[Saved entries]
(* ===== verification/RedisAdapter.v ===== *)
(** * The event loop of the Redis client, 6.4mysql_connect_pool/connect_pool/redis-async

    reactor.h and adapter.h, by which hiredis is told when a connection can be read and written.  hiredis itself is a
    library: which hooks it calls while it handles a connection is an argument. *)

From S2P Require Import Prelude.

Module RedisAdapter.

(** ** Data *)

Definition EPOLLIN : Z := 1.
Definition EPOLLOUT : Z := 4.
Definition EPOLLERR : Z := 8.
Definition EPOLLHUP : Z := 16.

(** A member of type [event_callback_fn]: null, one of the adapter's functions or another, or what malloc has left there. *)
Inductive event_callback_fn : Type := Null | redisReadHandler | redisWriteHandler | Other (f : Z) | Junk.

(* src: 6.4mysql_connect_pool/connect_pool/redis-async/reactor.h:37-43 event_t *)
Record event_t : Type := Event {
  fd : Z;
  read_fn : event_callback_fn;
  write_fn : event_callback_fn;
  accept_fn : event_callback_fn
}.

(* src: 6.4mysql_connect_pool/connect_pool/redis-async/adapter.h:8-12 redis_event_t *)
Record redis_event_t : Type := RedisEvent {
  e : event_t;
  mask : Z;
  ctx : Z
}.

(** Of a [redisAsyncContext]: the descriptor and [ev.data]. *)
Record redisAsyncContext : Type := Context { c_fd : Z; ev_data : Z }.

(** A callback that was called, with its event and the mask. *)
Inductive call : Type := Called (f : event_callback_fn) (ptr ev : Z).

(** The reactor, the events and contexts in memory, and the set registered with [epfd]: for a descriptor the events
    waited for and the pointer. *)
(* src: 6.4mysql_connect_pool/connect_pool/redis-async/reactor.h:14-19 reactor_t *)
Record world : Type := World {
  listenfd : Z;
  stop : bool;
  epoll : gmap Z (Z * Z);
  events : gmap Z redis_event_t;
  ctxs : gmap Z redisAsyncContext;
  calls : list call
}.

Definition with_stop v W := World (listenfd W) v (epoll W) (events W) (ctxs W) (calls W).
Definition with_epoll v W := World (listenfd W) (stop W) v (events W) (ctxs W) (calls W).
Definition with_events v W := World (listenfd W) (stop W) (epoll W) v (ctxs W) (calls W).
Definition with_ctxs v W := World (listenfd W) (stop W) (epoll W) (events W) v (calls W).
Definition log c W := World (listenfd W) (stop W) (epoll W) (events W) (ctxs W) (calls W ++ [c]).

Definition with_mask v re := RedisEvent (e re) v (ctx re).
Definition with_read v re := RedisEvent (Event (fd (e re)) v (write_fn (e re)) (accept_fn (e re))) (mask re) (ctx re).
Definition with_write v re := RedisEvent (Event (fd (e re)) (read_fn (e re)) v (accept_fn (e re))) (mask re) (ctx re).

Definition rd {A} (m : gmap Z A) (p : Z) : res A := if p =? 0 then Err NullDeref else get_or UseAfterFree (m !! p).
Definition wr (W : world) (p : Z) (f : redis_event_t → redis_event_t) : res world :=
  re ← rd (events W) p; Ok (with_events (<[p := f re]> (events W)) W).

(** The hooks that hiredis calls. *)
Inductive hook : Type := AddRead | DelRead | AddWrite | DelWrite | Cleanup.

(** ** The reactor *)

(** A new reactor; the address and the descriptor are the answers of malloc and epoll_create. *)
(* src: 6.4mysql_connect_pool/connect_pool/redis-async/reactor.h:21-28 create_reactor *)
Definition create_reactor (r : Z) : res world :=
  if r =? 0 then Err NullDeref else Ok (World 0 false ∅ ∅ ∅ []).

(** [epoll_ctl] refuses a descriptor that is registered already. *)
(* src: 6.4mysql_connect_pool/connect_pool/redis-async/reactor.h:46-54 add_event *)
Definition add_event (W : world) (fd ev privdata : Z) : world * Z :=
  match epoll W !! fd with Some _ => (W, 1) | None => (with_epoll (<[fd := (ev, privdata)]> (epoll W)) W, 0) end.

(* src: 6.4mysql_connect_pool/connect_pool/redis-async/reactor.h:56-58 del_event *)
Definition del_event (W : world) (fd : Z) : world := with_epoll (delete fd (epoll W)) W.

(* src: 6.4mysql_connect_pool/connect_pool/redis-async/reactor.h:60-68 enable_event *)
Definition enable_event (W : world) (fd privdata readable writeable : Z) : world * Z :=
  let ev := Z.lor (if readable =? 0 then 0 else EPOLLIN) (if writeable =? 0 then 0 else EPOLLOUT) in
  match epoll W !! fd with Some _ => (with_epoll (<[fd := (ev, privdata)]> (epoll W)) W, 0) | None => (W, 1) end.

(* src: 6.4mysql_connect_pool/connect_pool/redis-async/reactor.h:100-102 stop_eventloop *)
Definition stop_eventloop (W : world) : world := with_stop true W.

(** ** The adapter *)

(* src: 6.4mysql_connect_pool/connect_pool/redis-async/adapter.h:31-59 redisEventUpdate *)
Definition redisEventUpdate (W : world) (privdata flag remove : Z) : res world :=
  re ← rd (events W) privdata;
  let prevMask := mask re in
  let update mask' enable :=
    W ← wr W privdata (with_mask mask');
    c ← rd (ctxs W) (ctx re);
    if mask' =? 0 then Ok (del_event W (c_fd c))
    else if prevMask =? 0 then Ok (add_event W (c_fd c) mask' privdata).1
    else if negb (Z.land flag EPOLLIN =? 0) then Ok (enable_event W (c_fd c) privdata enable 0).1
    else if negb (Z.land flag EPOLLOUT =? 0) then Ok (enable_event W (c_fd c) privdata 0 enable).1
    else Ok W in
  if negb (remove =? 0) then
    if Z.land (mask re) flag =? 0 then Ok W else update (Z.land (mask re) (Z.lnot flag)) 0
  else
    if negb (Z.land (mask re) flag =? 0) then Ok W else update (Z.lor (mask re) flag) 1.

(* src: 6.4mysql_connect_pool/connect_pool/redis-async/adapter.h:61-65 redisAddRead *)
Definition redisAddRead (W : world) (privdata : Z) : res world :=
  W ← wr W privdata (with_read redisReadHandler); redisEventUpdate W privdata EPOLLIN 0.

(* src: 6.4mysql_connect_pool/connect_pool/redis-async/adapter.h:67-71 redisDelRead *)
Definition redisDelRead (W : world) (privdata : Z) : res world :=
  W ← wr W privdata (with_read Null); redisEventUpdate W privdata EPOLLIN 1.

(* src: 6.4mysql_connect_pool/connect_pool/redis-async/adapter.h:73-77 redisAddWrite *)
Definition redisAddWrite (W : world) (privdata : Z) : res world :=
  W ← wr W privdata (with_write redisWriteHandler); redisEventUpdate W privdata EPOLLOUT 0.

Work instruction: Go line by line through the data and copy any that contain "which".

Solution to this task:
    reactor.h and adapter.h, by which hiredis is told when a connection can be read and written.  hiredis itself is a
    library: which hooks it calls while it handles a connection is an argument. *)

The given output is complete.